While MP police said the Simi activists were armed, state Home Minister Bhupendra Singh said they were not and in fact were carrying only “spoons and plates”. Despite the claims, counterclaims and allegations of fake encounter, Madhya Pradesh Chief Minister Shivraj Singh Chouhan did not order any investigation into the matter, but only sought a probe by the National Investigation Agency into the jailbreak.
ET examines the cases against Simi activists in Madhya Pradesh and the involvement of the eight killed in the encounter in those:
THE RINGLEADER
According to the MP government, 29 convicts and under-trials — including the eight killed on Monday — with allegiance to Simi were lodged at the Bhopal jail.

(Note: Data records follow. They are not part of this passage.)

(** [s[:-1]]: the string without its last character.  On UTF-8 bytes the
    last character is the last lead byte with its continuation bytes. *)
Fixpoint drop_last_rev (r : list ascii) : list ascii :=
  match r with
  | [] => []
  | a :: r' => if is_continuation a then drop_last_rev r' else r'
  end.

Definition str_init (s : string) : string :=
  string_of_list_ascii (rev (drop_last_rev (rev (list_ascii_of_string s)))).

(** The first character of a non-empty string, with the rest. *)
Fixpoint span_continuation (s : string) : string * string :=
  match s with
  | EmptyString => (EmptyString, EmptyString)
  | String a s' =>
      if is_continuation a then
        let '(c, r) := span_continuation s' in (String a c, r)
      else (EmptyString, s)
  end.

Definition str_uncons (s : string) : option (string * string) :=
  match s with
  | EmptyString => None
  | String a s' => let '(c, r) := span_continuation s' in Some (String a c, r)
  end.

(** The characters of a string, as [for c in s] and [len(s)] see them: a
    character is a byte that is not a continuation byte, followed by its
    continuation bytes. *)
Fixpoint str_chars_acc (cur : option string) (s : string) : list string :=
  match s with
  | EmptyString => match cur with Some c => [c] | None => [] end
  | String a s' =>
      match cur with
      | None => str_chars_acc (Some (String a EmptyString)) s'
      | Some c =>
          if is_continuation a then str_chars_acc (Some (c +:+ String a EmptyString)) s'
          else c :: str_chars_acc (Some (String a EmptyString)) s'
      end
  end.

Definition str_chars (s : string) : list string := str_chars_acc None s.

(** [bytes.decode('utf-8')]: well-formed UTF-8 (Unicode table 3-7) decodes,
    anything else raises.  The decoded text is kept as the same bytes. *)
Definition in_range (lo hi : nat) (a : ascii) : bool :=
  let n := nat_of_ascii a in Nat.leb lo n && Nat.leb n hi.

Fixpoint utf8_wf (l : list ascii) : bool :=
  match l with
  | [] => true
  | a :: l1 =>
      if in_range 0 127 a then utf8_wf l1
      else if in_range 194 223 a then
        match l1 with
        | b :: l2 => in_range 128 191 b && utf8_wf l2
        | _ => false
        end
      else if in_range 224 239 a then
        match l1 with
        | b :: c :: l3 =>
            (if in_range 224 224 a then in_range 160 191 b
             else if in_range 237 237 a then in_range 128 159 b
             else in_range 128 191 b)
            && in_range 128 191 c && utf8_wf l3
        | _ => false
        end
      else if in_range 240 244 a then
        match l1 with
        | b :: c :: d :: l4 =>
            (if in_range 240 240 a then in_range 144 191 b
             else if in_range 244 244 a then in_range 128 143 b
             else in_range 128 191 b)
            && in_range 128 191 c && in_range 128 191 d && utf8_wf l4
        | _ => false
        end
      else false
  end.

Definition decode_utf8 (line : string) : result string :=
  if utf8_wf (list_ascii_of_string line) then Ok line else raise UnicodeDecodeError.

(** ** JSON values, as [json.loads] returns them and [json.dumps] takes them

    A dict is the list of its items in insertion order.  [JObject] stands
    for an instance of an application class placed in a list or a dict; it
    is never the result of decoding.  A float is held by its [repr]. *)

Inductive json : Type :=
  | JNull
  | JBool (b : bool)
  | JInt (z : Z)
  | JFloat (repr : string)
  | JStr (s : string)
  | JArr (items : list json)
  | JObj (items : list (string * json))
  | JObject (class_name : string).

(** Truth value of a decoded value: [None], [False], zero, and empty
    strings, lists and dicts are false. *)
Definition truthy (j : json) : bool :=
  match j with
  | JNull => false
  | JBool b => b
  | JInt z => negb (z =? 0)%Z
  | JFloat r => negb (String.eqb r "0.0" || String.eqb r "-0.0")
  | JStr s => negb (String.eqb s "")
  | JArr l => match l with [] => false | _ => true end
  | JObj l => match l with [] => false | _ => true end
  | JObject _ => true
  end.

Fixpoint assoc_get {V} (key : string) (items : list (string * V)) : option V :=
  match items with
  | [] => None
  | (k, v) :: items' => if String.eqb k key then Some v else assoc_get key items'
  end.

(** [d.get(key, default)]; only a dict has the method. *)
Definition py_get (d : json) (key : string) (default : json) : result json :=
  match d with
  | JObj items => Ok (default_or (assoc_get key items) default)
  | _ => raise AttributeError
  end.


(** [x[0]] *)
Definition py_index0 (x : json) : result json :=
  match x with
  | JArr (y :: _) => Ok y
  | JArr [] => raise IndexError
  | JStr s =>
      match str_uncons s with
      | Some (c, _) => Ok (JStr c)
      | None => raise IndexError
      end
  | JObj _ => raise (KeyError "0")
  | _ => raise TypeError
  end.

(** [for y in x] *)
Definition py_iter (x : json) : result (list json) :=
  match x with
  | JArr l => Ok l
  | JStr s => Ok (JStr <$> str_chars s)
  | JObj items => Ok ((fun kv => JStr kv.1) <$> items)
  | _ => raise TypeError
  end.
Lemma write_slots_compare : forall n byte m,
  io (write_slots (S n) byte m) OCR0A = GAP_B \/
  io (write_slots (S n) byte m) OCR0A = GAP_D.
Proof.
  induction n as [|n IH]; intros byte m; rewrite write_slots_S.
  - cbn [write_slots]. rewrite write_slot_compare.
    destruct (Z.land byte 1 =? 0); auto.
  - apply IH.
Qed.

Lemma read_slot_compare m : io (read_slot m) OCR0A = GAP_F.
Proof. reflexivity. Qed.

Lemma read_slots_compare : forall n byte m,
  io (snd (read_slots (S n) byte m)) OCR0A = GAP_F.
Proof.
  induction n as [|n IH]; intros byte m; rewrite read_slots_S.
  - cbn [read_slots snd]. apply read_slot_compare.
  - apply IH.
Qed.

Lemma write_slots_end_state n byte m : ow_state (write_slots (S n) byte m) = OW0_IDLE.
Proof. rewrite write_slots_S. apply write_slots_state, write_slot_state. Qed.

Lemma read_slots_end_state n byte m :
  ow_state (snd (read_slots (S n) byte m)) = OW0_IDLE.
Proof. rewrite read_slots_S. apply read_slots_state, read_slot_state. Qed.

(** X12. Neither byte routine stops timer0: on return the compare-match
    interrupt is still armed, and as long as no new slot is started every
    further period only runs the handler in Idle, which changes no
    register, not the state, the sampled bit or the pin input; the periods
    go on with the compare value of the last release phase, the pin
    released. *)
Theorem timer_runs_on_after_byte : forall fuel byte n m,
  irq_enabled m = true -> (3 <= fuel)%nat ->
  (exists mw,
     onewire0_writebyte fuel byte m = Some mw /\
     irq_armed mw = true /\
     io (periods n mw) = io mw /\ ow_state (periods n mw) = OW0_IDLE /\
     ow_bit (periods n mw) = ow_bit mw /\ pin_in (periods n mw) = pin_in mw /\
     history (periods n mw) =
       history mw ++ repeat (Match false (io mw OCR0A)) n /\
     (io mw OCR0A = GAP_B \/ io mw OCR0A = GAP_D)) /\
  (exists r mr,
     onewire0_readbyte fuel m = Some (r, mr) /\
     irq_armed mr = true /\
     io (periods n mr) = io mr /\ ow_state (periods n mr) = OW0_IDLE /\
     ow_bit (periods n mr) = ow_bit mr /\ pin_in (periods n mr) = pin_in mr /\
     history (periods n mr) =
       history mr ++ repeat (Match false (io mr OCR0A)) n /\
     io mr OCR0A = GAP_F).
Proof.
  intros fuel byte n m E F.
  pose proof (irq_armed_starttimer m E) as A. split.
  - exists (write_slots 8 byte (_starttimer m)).
    split; [apply writebyte_run; [assumption|lia]|].
    pose proof (write_slots_end_state 7 byte (_starttimer m)) as I.
    pose proof (write_slots_end_released 7 byte (_starttimer m)) as D.
    pose proof (write_slots_armed 8 byte (_starttimer m)) as Am.
    rewrite A in Am.
    destruct (periods_idle n _ I Am) as (R & S & B & P & H).
    rewrite D in H.
    split; [exact Am|]. split; [exact R|]. split; [exact S|]. split; [exact B|].
    split; [exact P|]. split; [exact H|]. apply write_slots_compare.
  - exists (fst (read_slots 8 0 (_starttimer m))), (snd (read_slots 8 0 (_starttimer m))).
    rewrite <- surjective_pairing.
    split; [apply readbyte_run; assumption|].
    pose proof (read_slots_end_state 7 0 (_starttimer m)) as I.
    pose proof (read_slots_end_released 7 0 (_starttimer m)) as D.
    pose proof (read_slots_armed 8 0 (_starttimer m)) as Am.
    rewrite A in Am.
    destruct (periods_idle n _ I Am) as (R & S & B & P & H).
    rewrite D in H.
    split; [exact Am|]. split; [exact R|]. split; [exact S|]. split; [exact B|].
    split; [exact P|]. split; [exact H|]. apply read_slots_compare.
Qed.

Lemma timer_runs_on_after_byte_witness :
  (irq_enabled (booted []) = true /\ (3 <= 3)%nat) /\
  exists mw,
    onewire0_writebyte 3 1 (booted []) = Some mw /\
    irq_armed mw = true /\
    ow_state (periods 5 mw) = OW0_IDLE /\
    history (periods 5 mw) = history mw ++ repeat (Match false (io mw OCR0A)) 5.
Proof.
  split; [split; [reflexivity | lia]|].
  destruct (timer_runs_on_after_byte 3 1 5 (booted []) eq_refl (le_n 3))
    as ((mw & R & A & _ & S & _ & _ & H & _) & _).
  exists mw. split; [exact R | split; [exact A | split; [exact S | exact H]]].
Defined.

(** ** What a read returns *)

Lemma sample_of_bit v : sample_of v = Z.b2z (Z.testbit v PORTB0).
Proof. unfold sample_of. change PIN with 1. apply low_bit. Qed.

Lemma readbyte_value fuel m :
  irq_enabled m = true -> (3 <= fuel)%nat ->
  exists m',
    onewire0_readbyte fuel m =
    Some (lsb_first (map (sampled (pin_in m)) (seq 1 7)), m').
Proof.
  intros E F. exists (snd (read_slots 8 0 (_starttimer m))).
  rewrite readbyte_run by assumption.
  rewrite (surjective_pairing (read_slots 8 0 (_starttimer m))) at 1.
  destruct (read_slots_result 8 0 (_starttimer m)) as (R & _).
  rewrite R. change (pin_in (_starttimer m)) with (pin_in m).
  cbn [seq map]. rewrite !sampled_bool.
  match goal with
  | |- context [accumulate [Z.b2z ?b0; Z.b2z ?b1; Z.b2z ?b2; Z.b2z ?b3;
                            Z.b2z ?b4; Z.b2z ?b5; Z.b2z ?b6; Z.b2z ?b7] 0] =>
      destruct (accumulate_eight b0 b1 b2 b3 b4 b5 b6 b7) as (_ & A & _)
  end.
  cbn [map tl] in A. rewrite A. reflexivity.
Qed.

After Faisal’s arrest in 2011 by the Madhya Pradesh police, a Raipur-based tutor, Umer Siddhqui, took the Simileadership in the state as well as Chattisgarh. Both Siddhqui and Faisal called jailed Simi ideologue Safdar Nagori as their supreme commander, according to the police
PATNA, BODH GAYA BLASTS
Siddhqui was arrested by the NIA in 2014 but before that he masterminded the Patna blast at the venue of a rally that the then BJP PM-designate Narendra Modi was to address, as well as another blast at Bodh Gaya. For these he got help from one Haider Ali, who was based in Ranchi and had links with Indian Mujahideen, according to NIA investigations.
Unlike Faisal, Siddhqui moulded Simi in a different manner, recruiting and motivating youths with an aim to target high-value assets and at the same time maintain a low profile, according to police.
Faisal, who was convicted last year for the murder of an Anti-Terrorist Squad constable, still remained the driving force for the outfit’s activities despite being isolated and lodged inside the jail. When on the run, his gang was behind terror incidents in Chennai, Bijnor, Guwahati and Roorke, police said. They were also allegedly part of several bank robberies in Telangana and Odisha before their arrest. Something which is similar between the 2013 Khandwa escape and the police narration of the Bhopal jailbreak is the way they managed to scale the main boundary wall using bed sheets as rope. In 2013, the group spotted four policemen on night patrolling within a kilometre of the jail after they escaped. Faisal and his gang attacked them and snatched their two motorcycle and two rifles.